É recebida por Bilal que diz:

“- Eve! Como está você? O mestre está frágil mas mostra espírito forte.”

Logo, chega um velho (John Hurt), de olhos embaçados, com um saco de farmácia que dá a ela, que exclama com carinho:

“- Marlowe!”

Ele vem a ser Christopher Marlowe, dramaturgo do século XVI, que confirma o que muitos acreditam: foi ele que escreveu as peças creditadas a Shakespeare. É o mestre de Eve, interessada por literatura de todas as épocas e línguas e seu fornecedor.

Adam, compositor incógnito, vive num apartamento repleto de fios, aparelhos de gravação e compra instrumentos musicais de cordas do século passado.

“- Ah! Preciso de uma bala de madeira calibre 38.”

“- Mas para quê?”

“- Um projeto artístico…”, responde, disfarçando seus impulsos suicidas.

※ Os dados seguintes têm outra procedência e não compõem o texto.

(** ** The library's current profile *)

Lemma current_with_volume l p v :
  current l = Some p -> current (with_volume (pr_id p) v l) = Some (with_pr_volume v p).
Proof.
  unfold current, with_volume. intros Hcur.
  pose proof (update_first_spec (profile_with_id (pr_id p)) (with_pr_volume v) (li_profiles l)) as Hu.
  pose proof (find_Some _ _ _ Hcur) as [Hin Hid]. apply bool_decide_eq_true in Hid.
  destruct (update_first _ _ _) as [ps|].
  - destruct Hu as (l1 & x & l2 & Hl & Hx%Z.eqb_eq & Hl1 & ->). simpl. rewrite Hl in Hcur.
    assert (Forall (fun y => bool_decide (Some (pr_id y) = li_active l) = false) l1) as Hl1'.
    { eapply Forall_impl; [exact Hl1|]. simpl. intros y Hy%Z.eqb_neq.
      apply bool_decide_eq_false. congruence. }
    rewrite find_app_none in Hcur |- * by done. simpl in *.
    rewrite bool_decide_eq_true_2 in Hcur by congruence. injection Hcur as ->.
    by rewrite bool_decide_eq_true_2.
  - rewrite Forall_forall in Hu. specialize (Hu _ Hin). unfold profile_with_id in Hu. by rewrite Z.eqb_refl in Hu.
Qed.

(** ** [tick]: the approval *)

(** The library once the master index is settled. *)
Definition indexed (profile : Profile) (index : Z) (l : Library) : Library :=
  match current l with
  | Some p => if negb (pr_volume p =? index) then with_volume (pr_id profile) index l else l
  | None => l
  end.

Lemma current_indexed l p index :
  current l = Some p -> current (indexed p index l) = Some (with_pr_volume index p).
Proof.
  intros Hcur. unfold indexed. rewrite Hcur. destruct (Z.eqb_spec (pr_volume p) index) as [<-|]; simpl.
  - rewrite Hcur. by destruct p.
  - by apply current_with_volume.
Qed.

Lemma approve_in_place reg snaps l profile parts index master targets :
  registry_wf reg -> NoDup (rs_id <$> snaps) -> current l = Some profile ->
  master ∈ matching snaps (pr_master profile) ->
  follower_targets snaps parts index (pr_followers profile) = Some targets ->
  Forall (fun t => ds_volume <$> (find_snapshot snaps t.1 ≫= rs_device) = Some t.2)
    ((rs_id master, index) :: targets) ->
  volume_consistent (indexed profile index l)
    (approve reg (expected_of snaps ((rs_id master, index) :: targets))).
Proof.
  intros Hwf Hnd Hcur Hmaster Htargets Hvol id r Hr Hg.
  destruct (approve_playing_as reg _ Hwf id r Hr Hg) as (dev & e & Hd & Hin & Hstill).
  exists (with_pr_volume index profile), dev. split; [by apply current_indexed|]. split; [done|].
  apply list_elem_of_omap in Hin as ([tid v] & Ht & Heq). simpl in Heq.
  destruct (find_snapshot snaps tid ≫= rs_device) as [e'|] eqn:Hsnap; simpl in Heq; [|done].
  injection Heq as -> ->. rewrite Forall_forall in Hvol. pose proof (Hvol _ Ht) as Hv. simpl in Hv.
  rewrite Hsnap in Hv. injection Hv as Hv.
  assert (forall range, matches range e = true -> matches range dev = true /\ ds_volume dev = v) as Hmatch.
  { intros range Hm. unfold still_as in Hstill. rewrite !andb_true_iff, Z.eqb_eq in Hstill.
    destruct Hstill as [[Hsr Hvv] Hp]. split; [|congruence].
    rewrite (matches_agree range dev e Hsr); [done|]. unfold playable in *. unfold matches in Hm.
    rewrite !andb_true_iff in Hm. destruct Hm as [[[_ ->] ->] ->]. by rewrite Hp. }
  apply elem_of_cons in Ht as [[= -> ->]|Ht].
  - destruct (matching_in _ _ _ Hmaster) as (Hm & dev0 & Hdev0 & Hmd).
    rewrite (find_snapshot_in _ _ Hnd Hm) in Hsnap. simpl in Hsnap. simplify_eq.
    left. simpl. by apply Hmatch.
  - destruct (follower_targets_in _ _ _ _ _ _ _ Htargets Ht) as (f & x & dev0 & Hf & Hx & <- & Hdev0 & Hmd & Hmap).
    rewrite (find_snapshot_in _ _ Hnd Hx) in Hsnap. simpl in Hsnap. simplify_eq.
    right. exists f. simpl. destruct (Hmatch _ Hmd) as [H1 H2]. rewrite H2. done.
Qed.

Lemma save_confirmed_fields now s d path s' d' :
  save_confirmed now s d path = (s', d') ->
  vs_library s' = vs_library s /\ vs_editing s' = vs_editing s /\ vs_load_error s' = vs_load_error s /\
  vs_pending s' = vs_pending s /\ (is_Some (vs_load_error s) -> d' = d).
Proof.
  unfold save_confirmed, ensure_writable. destruct (vs_load_error s) eqn:Hle.
  - intros [= <- <-]. done.
  - destruct (save d (persisted s) path) as [d1 [[]|e]]; intros [= <- <-]; split_and!; try done; by intros [].
Qed.

Lemma apply_index_spec now s reg d path profile master snaps parts requested index :
  registry_wf reg -> NoDup (rs_id <$> snaps) -> current (vs_library s) = Some profile ->
  master ∈ matching snaps (pr_master profile) -> nearest profile requested parts = Some index ->
  exists s' reg' d', apply_index now s reg d path profile master snaps parts index = Some (s', reg', d') /\
    registry_wf reg' /\ volume_consistent (vs_library s') reg' /\
    vs_library s' = indexed profile index (vs_library s) /\ vs_editing s' = vs_editing s /\
    vs_load_error s' = vs_load_error s /\ (is_Some (vs_load_error s) -> d' = d) /\
    (forall id p, bt_get id (vs_pending s') = Some p -> bt_get id (vs_pending s) = Some p \/ pe_at p = now).
Proof.
  intros Hwf Hnd Hcur Hm Hn. unfold apply_index. rewrite Hcur.
  set (s1 := if negb (pr_volume profile =? index) then _ else s).
  assert (vs_library s1 = indexed profile index (vs_library s) /\ vs_editing s1 = vs_editing s /\
          vs_load_error s1 = vs_load_error s /\ vs_pending s1 = vs_pending s) as (HL & HE & HLE & HP).
  { unfold s1, indexed. rewrite Hcur. by destruct (negb (pr_volume profile =? index)). }
  clearbody s1.
  destruct (follower_targets_total snaps profile requested parts index Hn (pr_followers profile))
    as [targets Ht]; [done|]. rewrite Ht. cbn [mbind option_bind].
  destruct (matching_in _ _ _ Hm) as (Hin & dev & Hdev & _).
  assert (targets_known snaps ((rs_id master, index) :: targets)) as Hknown.
  { constructor; [|by eapply follower_targets_known]. simpl. rewrite (find_snapshot_in _ _ Hnd Hin). by exists dev. }
  destruct (drive_spec now snaps _ s1 reg true Hknown)
    as (s2 & reg2 & ready & Hdrive & Hc & L2 & E2 & LE2 & D2 & C2 & CF2 & NF2 & Hready & Hk & Hnew).
  rewrite Hdrive. cbn [mbind option_bind]. destruct (Hc Hwf) as [Hwf2 _].
  set (reg3 := if ready then approve reg2 _ else deny_all reg2). set (s3 := if ready then set_confirmed _ s2 else s2).
  assert (registry_wf reg3 /\ volume_consistent (indexed profile index (vs_library s)) reg3) as [Hwf3 Hcons].
  { unfold reg3. destruct ready.
    - destruct (Hready eq_refl) as (_ & -> & -> & Hvol). split; [by apply approve_wf|].
      by eapply approve_in_place.
    - split; [by apply store_each_false_wf|]. apply consistent_quiet. by apply quiet_deny. }
  assert (vs_library s3 = indexed profile index (vs_library s) /\ vs_editing s3 = vs_editing s /\
          vs_load_error s3 = vs_load_error s /\ vs_pending s3 = vs_pending s2) as (HL3 & HE3 & HLE3 & HP3).
  { unfold s3. destruct ready; simpl; split_and!; congruence. }
  assert (forall id p, bt_get id (vs_pending s2) = Some p -> bt_get id (vs_pending s) = Some p \/ pe_at p = now)
    as Hnew' by (by rewrite <- HP).
  clearbody reg3 s3. case_match.
  - destruct (save_confirmed now s3 d path) as [s4 d4] eqn:Hsave.
    destruct (save_confirmed_fields _ _ _ _ _ _ Hsave) as (HL4 & HE4 & HLE4 & HP4 & Hd4).
    exists s4, reg3, d4. split; [done|]. rewrite HL4, HL3, HE4, HLE4, HP4, HP3. split_and!; try congruence; try done.
    rewrite <- HLE3. apply Hd4.
  - exists s3, reg3, d. split; [done|]. rewrite HL3, HP3. split_and!; try congruence; done.
Qed.

(** What a tick promises of its outcome. *)
Definition tick_promise (s : State) (reg : Registry Sender) (d : FS) (outcome : option (State * Registry Sender * FS)) : Prop :=
  exists s' reg' d', outcome = Some (s', reg', d') /\
    registry_wf reg' /\ volume_consistent (vs_library s') reg' /\
    vs_editing s' = vs_editing s /\ (vs_editing s = true -> quiet reg') /\
    vs_load_error s' = vs_load_error s /\ (is_Some (vs_load_error s) -> d' = d).

Lemma tick_quiet s reg d s' reg' :
  registry_wf reg' -> quiet reg' -> vs_editing s' = vs_editing s -> vs_load_error s' = vs_load_error s ->
  tick_promise s reg d (Some (s', reg', d)).
Proof. intros Hwf Hq HE HLE. exists s', reg', d. split_and!; try done. by apply consistent_quiet. Qed.

Lemma tick_deny s reg d s' reg' :
  registry_wf reg' -> vs_editing s' = vs_editing s -> vs_load_error s' = vs_load_error s ->
  tick_promise s reg d (Some (s', deny_all reg', d)).
Proof. intros Hwf. apply tick_quiet; [by apply store_each_false_wf|by apply quiet_deny]. Qed.

(** The fence goes out while the gates are closed. *)
Lemma send_fence_promise now s reg d s1 reg1 profile master dev parts :
  registry_wf reg1 -> vs_editing s1 = vs_editing s -> vs_load_error s1 = vs_load_error s ->
  let '(s', reg') := send_fence now s1 reg1 profile master dev parts in tick_promise s reg d (Some (s', reg', d)).
Proof.
  intros Hwf HE HLE. pose proof (quiet_deny _ Hwf) as Hqd. pose proof (store_each_false_wf _ Hwf) as Hwfd. fold (deny_all reg1) in Hwfd.
  assert (forall s' reg', calm (deny_all reg1) reg' -> vs_editing s' = vs_editing s -> vs_load_error s' = vs_load_error s ->
    tick_promise s reg d (Some (s', reg', d))) as Hcalm.
  { intros s' reg' Hcalm HE' HLE'. destruct (Hcalm Hwfd) as [Hwf' Hb']. apply tick_quiet; try done. by eapply quiet_back. }
  unfold send_fence. destruct (bs_contains (rs_id master) (vs_blocked s1)); [by apply Hcalm; [apply calm_refl|..]|].
  destruct (nearest profile (pr_volume profile) parts) as [index|]; [|by apply Hcalm; [apply calm_refl|..]].
  pose proof (calm_panel (deny_all reg1) (rs_id master) index) as Hcp.
  by destruct (panel_volume_request (deny_all reg1) (rs_id master) index) as [reg2 [q|e]]; apply Hcalm.
Qed.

E em seguida sai. Dirige o carro por uma Detroit escura e abandonada e entra no único prédio iluminado. Está de óculos escuros, estetoscópio ao redor do pescoço e veste um avental branco, onde se lê no crachá “Dr Faustus” e leva uma maleta.

Um homem o espera no banco de sangue. Tubos de alumínio passam para a maleta e um maço de notas muda de mão.

Vemos os três, cada um no seu lugar, frente a um cálice de cristal onde brilha um líquido vermelho escuro. Quando o sorvem, caem imediatamente em transe, entreabrindo bocas com caninos ponteagudos e avermelhados pelo sangue ingerido.

São vampiros intelectuais, sofisticados e elegantes.

Quando os amantes se falam e se veem pelo Iphone de Eve e a tela da TV de Adam, estão acordando do torpor duplo e ela, percebendo ele deprimido, promete ir a seu encontro:

“- Já passamos por isso…Você sentia falta da Idade Média, da Inquisição, das enchentes, da peste…Como vai a sua música? Me lembro quando você deu aquela sonata para Schubert…”

Adam e Eve são seculares, viveram tudo, conheceram os gênios, os sábios, os cientistas mas parecem saudosos de tudo isso. Não acham graça no mundo contemporâneo dos “zumbis”, como chamam os homens.

Jim Jarmush, 61 anos,o famoso diretor americano, se esbalda fazendo os diálogos dos dois vampiros rememorarem coisas que vão passar desapercebidas, a não ser para poucos e raros espectadores. Mas esses vão sorrir. E reconhecer tanto as alusões como os retratos na parede de Adam.

Quando chega de Los Angeles a vampira-periguete Ava (Mia Wasikowska), jovem e desmiolada, ouvimos sua irmã Eve avisá-la sobre o perigo do sangue contaminado.

“- Eles não mudam…Só percebem quando é tarde demais…” diz Adam.

Os vampiros de Jim Jarmush são seres desiludidos, nostálgicos e cansados. “Amantes Eternos” é um belo filme para pessoas que se sintam como eles. Os demais vão se aborrecer.